**Source data**

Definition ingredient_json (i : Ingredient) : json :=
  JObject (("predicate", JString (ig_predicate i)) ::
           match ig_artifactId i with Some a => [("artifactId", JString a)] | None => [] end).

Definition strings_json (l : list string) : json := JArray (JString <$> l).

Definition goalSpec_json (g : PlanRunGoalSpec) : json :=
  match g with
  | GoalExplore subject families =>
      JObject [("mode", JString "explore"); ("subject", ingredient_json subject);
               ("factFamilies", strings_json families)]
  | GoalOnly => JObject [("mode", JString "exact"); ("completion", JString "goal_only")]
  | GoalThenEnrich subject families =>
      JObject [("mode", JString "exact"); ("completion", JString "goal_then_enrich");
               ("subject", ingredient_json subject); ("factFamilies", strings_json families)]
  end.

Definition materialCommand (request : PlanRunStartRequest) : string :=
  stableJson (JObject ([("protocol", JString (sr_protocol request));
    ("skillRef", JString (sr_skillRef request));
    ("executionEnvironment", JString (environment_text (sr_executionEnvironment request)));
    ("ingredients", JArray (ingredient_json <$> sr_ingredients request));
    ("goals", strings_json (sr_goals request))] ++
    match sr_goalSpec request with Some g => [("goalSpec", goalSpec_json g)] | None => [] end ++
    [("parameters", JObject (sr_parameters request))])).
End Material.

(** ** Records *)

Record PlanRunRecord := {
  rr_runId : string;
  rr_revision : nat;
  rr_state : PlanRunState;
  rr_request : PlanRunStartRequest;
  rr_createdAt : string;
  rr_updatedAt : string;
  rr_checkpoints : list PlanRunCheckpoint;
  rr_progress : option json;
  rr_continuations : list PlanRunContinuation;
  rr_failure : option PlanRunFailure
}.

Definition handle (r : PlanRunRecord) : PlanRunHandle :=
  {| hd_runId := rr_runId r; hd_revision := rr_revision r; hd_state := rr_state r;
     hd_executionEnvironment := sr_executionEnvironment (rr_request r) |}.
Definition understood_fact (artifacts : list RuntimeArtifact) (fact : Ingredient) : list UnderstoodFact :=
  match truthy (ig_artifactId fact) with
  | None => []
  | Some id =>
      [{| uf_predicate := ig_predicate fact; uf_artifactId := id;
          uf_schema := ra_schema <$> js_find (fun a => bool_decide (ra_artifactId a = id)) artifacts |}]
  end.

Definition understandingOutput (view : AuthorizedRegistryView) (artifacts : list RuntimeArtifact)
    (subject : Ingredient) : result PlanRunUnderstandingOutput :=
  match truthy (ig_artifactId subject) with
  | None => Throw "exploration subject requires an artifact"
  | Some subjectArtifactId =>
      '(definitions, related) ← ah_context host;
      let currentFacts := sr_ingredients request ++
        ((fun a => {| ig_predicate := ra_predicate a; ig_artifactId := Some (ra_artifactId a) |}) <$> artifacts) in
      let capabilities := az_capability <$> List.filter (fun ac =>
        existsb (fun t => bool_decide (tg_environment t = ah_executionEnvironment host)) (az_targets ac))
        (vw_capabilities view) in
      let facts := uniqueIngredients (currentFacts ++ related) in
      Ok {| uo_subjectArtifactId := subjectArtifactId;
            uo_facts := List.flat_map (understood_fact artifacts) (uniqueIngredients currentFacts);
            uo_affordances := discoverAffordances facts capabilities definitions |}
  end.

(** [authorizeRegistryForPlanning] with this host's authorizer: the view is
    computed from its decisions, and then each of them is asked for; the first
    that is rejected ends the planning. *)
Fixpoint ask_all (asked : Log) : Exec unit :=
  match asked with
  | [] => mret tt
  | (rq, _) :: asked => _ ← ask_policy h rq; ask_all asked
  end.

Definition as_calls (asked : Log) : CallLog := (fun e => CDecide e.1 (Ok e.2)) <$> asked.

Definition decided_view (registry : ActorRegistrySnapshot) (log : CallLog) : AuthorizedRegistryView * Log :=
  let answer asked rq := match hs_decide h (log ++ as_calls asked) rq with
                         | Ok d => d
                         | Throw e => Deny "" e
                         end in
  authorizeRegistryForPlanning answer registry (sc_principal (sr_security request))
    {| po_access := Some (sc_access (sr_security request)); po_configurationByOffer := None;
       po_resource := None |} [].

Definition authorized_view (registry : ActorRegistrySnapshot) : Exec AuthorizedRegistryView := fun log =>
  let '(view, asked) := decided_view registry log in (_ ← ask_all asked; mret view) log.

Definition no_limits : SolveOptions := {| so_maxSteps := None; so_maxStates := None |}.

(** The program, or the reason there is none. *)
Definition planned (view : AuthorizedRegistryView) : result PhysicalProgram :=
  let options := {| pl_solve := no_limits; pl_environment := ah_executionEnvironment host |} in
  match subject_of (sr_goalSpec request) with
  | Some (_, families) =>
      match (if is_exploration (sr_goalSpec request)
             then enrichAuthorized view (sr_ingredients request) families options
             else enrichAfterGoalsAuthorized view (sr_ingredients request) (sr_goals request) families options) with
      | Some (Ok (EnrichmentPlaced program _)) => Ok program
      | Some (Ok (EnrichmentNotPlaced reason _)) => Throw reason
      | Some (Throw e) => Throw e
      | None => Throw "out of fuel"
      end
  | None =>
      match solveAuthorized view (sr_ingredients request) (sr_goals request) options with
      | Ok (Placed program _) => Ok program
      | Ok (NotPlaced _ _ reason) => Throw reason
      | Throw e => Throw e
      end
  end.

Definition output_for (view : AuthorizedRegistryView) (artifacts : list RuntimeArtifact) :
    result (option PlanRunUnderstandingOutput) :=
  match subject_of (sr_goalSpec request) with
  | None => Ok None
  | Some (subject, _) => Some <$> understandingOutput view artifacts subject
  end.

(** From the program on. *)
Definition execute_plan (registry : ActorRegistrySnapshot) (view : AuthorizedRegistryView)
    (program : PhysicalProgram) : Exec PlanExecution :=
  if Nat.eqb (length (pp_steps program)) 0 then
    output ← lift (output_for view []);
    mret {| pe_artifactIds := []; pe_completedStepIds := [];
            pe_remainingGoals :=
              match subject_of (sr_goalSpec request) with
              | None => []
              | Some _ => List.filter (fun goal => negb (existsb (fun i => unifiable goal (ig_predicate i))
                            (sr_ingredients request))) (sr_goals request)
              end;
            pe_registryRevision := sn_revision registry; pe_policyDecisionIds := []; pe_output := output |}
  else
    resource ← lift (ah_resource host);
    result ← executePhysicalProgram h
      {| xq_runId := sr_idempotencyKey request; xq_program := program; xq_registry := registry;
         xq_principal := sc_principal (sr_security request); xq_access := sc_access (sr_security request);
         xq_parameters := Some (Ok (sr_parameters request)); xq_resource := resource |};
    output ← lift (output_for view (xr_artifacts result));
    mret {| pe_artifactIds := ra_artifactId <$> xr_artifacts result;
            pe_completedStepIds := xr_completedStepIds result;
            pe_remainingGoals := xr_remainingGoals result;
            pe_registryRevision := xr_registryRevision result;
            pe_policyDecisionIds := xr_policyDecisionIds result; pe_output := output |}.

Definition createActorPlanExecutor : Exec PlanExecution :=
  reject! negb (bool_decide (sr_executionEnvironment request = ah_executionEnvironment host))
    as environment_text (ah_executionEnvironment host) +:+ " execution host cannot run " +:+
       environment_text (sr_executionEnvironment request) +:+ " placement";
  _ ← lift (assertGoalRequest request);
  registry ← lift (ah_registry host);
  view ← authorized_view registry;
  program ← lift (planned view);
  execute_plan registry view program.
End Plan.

...

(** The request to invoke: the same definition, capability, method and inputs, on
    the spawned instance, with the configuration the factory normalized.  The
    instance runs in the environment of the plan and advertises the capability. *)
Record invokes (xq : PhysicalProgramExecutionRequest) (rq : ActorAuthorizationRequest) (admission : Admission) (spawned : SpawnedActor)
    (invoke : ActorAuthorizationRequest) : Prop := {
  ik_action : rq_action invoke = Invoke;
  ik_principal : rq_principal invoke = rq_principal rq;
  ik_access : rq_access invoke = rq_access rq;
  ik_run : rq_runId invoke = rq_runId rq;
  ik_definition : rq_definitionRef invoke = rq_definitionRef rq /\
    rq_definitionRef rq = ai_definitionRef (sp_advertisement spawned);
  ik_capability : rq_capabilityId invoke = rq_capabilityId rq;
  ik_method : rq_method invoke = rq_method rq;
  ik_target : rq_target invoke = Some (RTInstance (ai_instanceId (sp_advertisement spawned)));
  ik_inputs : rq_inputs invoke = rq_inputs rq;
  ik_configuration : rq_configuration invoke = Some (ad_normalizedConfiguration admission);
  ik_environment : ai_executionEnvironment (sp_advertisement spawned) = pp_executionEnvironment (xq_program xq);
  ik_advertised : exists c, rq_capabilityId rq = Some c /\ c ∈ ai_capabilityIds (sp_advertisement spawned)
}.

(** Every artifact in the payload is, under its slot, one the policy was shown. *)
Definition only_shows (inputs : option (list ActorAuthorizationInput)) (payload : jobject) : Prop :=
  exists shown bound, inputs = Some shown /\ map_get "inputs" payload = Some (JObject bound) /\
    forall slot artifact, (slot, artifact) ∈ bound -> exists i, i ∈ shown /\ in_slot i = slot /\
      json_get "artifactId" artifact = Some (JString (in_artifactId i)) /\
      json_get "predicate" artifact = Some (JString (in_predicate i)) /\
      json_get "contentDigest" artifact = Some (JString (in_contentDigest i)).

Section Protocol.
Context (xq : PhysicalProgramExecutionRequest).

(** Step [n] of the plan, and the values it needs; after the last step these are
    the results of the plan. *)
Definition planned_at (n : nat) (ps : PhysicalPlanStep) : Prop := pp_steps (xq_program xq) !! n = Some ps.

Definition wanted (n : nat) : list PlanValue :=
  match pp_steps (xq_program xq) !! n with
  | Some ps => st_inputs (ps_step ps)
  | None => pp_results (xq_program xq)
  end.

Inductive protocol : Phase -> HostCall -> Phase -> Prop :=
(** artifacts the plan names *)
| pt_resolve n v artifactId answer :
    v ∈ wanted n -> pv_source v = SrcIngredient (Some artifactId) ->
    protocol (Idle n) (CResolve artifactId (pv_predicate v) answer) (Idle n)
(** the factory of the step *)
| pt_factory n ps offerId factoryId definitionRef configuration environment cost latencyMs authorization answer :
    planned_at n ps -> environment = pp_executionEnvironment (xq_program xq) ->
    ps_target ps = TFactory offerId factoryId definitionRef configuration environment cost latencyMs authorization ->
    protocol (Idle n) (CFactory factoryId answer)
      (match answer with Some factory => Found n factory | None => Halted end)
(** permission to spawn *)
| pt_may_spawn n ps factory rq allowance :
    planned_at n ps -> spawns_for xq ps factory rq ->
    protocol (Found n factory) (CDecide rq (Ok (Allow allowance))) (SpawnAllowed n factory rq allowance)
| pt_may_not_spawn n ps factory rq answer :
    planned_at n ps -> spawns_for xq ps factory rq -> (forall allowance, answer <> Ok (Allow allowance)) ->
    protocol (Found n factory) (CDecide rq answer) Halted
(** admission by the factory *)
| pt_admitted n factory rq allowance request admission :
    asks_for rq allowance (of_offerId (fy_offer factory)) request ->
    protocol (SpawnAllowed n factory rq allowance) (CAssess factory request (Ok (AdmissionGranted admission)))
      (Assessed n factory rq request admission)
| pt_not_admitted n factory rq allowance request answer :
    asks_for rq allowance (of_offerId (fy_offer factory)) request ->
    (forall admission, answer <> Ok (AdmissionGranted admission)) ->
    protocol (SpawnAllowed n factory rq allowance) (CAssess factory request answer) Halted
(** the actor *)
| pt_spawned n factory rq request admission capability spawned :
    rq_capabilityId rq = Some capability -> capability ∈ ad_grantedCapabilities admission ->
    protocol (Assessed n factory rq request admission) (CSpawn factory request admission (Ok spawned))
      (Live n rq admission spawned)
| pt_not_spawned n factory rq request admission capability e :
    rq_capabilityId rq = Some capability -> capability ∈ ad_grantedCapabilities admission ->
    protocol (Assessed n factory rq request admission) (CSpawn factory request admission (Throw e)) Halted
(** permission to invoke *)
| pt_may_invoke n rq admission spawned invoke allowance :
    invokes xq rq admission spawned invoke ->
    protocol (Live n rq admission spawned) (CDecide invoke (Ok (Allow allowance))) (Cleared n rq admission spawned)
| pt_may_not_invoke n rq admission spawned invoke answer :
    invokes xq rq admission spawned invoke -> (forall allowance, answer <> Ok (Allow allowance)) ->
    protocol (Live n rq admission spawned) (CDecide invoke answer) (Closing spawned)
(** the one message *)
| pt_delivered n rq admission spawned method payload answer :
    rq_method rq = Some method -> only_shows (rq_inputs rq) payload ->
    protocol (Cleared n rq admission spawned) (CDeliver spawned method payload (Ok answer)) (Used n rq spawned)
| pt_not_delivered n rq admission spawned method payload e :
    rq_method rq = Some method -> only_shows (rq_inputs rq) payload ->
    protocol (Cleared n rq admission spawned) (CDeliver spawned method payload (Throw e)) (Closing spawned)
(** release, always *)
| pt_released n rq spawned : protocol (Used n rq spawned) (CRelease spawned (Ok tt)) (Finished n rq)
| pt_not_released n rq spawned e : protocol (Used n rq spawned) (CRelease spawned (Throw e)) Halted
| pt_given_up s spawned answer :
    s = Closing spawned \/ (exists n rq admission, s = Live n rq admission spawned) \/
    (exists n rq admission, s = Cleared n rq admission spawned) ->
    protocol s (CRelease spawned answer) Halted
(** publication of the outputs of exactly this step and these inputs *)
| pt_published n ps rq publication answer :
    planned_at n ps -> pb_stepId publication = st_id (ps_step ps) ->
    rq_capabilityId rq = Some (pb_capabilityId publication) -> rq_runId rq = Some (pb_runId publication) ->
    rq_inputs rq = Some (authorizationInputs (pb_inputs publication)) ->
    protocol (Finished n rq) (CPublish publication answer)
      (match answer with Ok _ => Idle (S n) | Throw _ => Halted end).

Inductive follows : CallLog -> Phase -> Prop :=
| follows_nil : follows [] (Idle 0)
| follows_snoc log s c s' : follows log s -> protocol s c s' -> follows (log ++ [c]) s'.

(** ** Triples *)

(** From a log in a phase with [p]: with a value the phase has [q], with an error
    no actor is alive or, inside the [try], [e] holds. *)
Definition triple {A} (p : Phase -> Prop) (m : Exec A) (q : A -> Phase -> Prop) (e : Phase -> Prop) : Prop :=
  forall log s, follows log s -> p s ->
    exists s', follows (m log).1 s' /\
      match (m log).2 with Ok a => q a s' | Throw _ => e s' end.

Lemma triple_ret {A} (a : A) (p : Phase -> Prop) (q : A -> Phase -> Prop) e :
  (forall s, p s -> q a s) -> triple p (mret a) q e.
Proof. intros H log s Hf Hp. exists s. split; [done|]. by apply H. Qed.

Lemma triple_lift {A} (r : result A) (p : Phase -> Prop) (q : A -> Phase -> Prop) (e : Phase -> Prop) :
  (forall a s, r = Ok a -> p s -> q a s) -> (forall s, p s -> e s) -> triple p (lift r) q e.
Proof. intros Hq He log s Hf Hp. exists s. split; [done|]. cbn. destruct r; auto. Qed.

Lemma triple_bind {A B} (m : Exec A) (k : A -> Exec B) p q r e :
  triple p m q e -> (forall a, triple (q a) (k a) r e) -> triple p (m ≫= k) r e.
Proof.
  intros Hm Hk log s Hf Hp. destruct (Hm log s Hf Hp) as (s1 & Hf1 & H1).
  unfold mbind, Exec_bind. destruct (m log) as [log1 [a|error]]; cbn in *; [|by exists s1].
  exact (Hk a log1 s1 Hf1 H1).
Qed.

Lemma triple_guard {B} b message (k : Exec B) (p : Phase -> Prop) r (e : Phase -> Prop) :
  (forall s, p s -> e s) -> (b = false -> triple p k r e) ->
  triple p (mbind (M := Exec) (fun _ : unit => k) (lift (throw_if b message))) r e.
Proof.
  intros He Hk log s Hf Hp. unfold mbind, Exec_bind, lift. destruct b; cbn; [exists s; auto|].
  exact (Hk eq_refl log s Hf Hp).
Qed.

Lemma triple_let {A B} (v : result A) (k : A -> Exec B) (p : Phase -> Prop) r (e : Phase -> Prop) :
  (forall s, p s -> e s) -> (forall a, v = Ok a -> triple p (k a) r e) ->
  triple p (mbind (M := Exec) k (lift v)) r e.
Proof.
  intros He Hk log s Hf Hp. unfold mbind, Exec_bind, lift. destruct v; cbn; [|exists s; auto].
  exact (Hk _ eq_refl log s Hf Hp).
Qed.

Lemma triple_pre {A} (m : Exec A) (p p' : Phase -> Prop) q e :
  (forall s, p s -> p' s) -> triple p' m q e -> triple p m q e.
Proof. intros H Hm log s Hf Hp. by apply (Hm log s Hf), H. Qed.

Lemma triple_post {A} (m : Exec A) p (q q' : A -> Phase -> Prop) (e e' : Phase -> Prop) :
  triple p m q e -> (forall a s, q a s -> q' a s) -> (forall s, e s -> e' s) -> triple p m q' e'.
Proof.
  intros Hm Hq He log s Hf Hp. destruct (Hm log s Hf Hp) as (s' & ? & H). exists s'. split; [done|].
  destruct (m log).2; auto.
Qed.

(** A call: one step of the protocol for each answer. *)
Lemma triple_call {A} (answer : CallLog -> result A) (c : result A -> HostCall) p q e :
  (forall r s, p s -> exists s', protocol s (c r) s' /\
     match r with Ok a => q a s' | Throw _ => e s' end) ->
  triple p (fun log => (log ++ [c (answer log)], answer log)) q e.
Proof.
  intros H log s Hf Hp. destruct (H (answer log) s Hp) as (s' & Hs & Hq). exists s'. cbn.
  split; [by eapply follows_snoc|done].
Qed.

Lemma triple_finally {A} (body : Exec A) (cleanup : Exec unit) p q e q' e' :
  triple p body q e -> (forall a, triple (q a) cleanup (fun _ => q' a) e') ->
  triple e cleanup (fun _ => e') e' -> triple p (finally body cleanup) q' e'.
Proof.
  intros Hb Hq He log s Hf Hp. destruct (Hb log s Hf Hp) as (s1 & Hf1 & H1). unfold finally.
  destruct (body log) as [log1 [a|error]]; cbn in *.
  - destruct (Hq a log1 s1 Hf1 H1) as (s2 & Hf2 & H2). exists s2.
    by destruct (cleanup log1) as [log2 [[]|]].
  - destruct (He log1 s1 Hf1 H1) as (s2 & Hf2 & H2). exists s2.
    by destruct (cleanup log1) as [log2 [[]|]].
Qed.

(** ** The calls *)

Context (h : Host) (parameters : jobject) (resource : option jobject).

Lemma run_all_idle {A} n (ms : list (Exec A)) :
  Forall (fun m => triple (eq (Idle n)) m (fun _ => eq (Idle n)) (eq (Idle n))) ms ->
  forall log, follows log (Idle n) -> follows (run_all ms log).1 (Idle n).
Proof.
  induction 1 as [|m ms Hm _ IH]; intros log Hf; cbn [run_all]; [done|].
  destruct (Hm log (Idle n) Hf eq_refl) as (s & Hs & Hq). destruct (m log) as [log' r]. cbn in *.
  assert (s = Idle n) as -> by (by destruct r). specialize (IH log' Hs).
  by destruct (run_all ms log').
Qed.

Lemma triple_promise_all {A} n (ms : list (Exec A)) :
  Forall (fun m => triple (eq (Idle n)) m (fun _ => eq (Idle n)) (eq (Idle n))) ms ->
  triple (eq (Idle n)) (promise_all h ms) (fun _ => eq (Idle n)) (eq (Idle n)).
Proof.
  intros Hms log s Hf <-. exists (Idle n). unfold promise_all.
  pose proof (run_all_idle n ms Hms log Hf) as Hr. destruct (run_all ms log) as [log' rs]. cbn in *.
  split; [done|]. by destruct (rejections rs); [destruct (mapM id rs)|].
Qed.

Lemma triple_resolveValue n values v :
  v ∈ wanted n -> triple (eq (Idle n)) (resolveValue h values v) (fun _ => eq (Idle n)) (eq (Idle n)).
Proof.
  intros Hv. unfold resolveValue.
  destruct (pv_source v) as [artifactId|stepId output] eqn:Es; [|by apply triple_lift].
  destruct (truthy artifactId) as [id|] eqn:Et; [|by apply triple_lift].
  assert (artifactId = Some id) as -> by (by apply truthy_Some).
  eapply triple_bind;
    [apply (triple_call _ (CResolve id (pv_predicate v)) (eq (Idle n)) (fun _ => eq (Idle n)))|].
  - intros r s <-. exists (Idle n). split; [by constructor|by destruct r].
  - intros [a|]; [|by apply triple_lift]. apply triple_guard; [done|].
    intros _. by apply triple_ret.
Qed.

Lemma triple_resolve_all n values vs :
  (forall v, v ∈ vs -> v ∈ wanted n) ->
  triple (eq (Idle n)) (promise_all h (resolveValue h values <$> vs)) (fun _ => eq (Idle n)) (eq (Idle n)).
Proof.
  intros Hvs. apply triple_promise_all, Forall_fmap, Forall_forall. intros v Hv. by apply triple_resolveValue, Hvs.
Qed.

**ABOUT THIS EXERCISE**
What you return should be exactly the lines above, starting at the one with "Definition ingredient_json (i" and ending at the one with "Definition goalSpec_json (g", and nothing else.

**ANSWER TO THIS EXERCISE**
Definition ingredient_json (i : Ingredient) : json :=
  JObject (("predicate", JString (ig_predicate i)) ::
           match ig_artifactId i with Some a => [("artifactId", JString a)] | None => [] end).

Definition strings_json (l : list string) : json := JArray (JString <$> l).

Definition goalSpec_json (g : PlanRunGoalSpec) : json :=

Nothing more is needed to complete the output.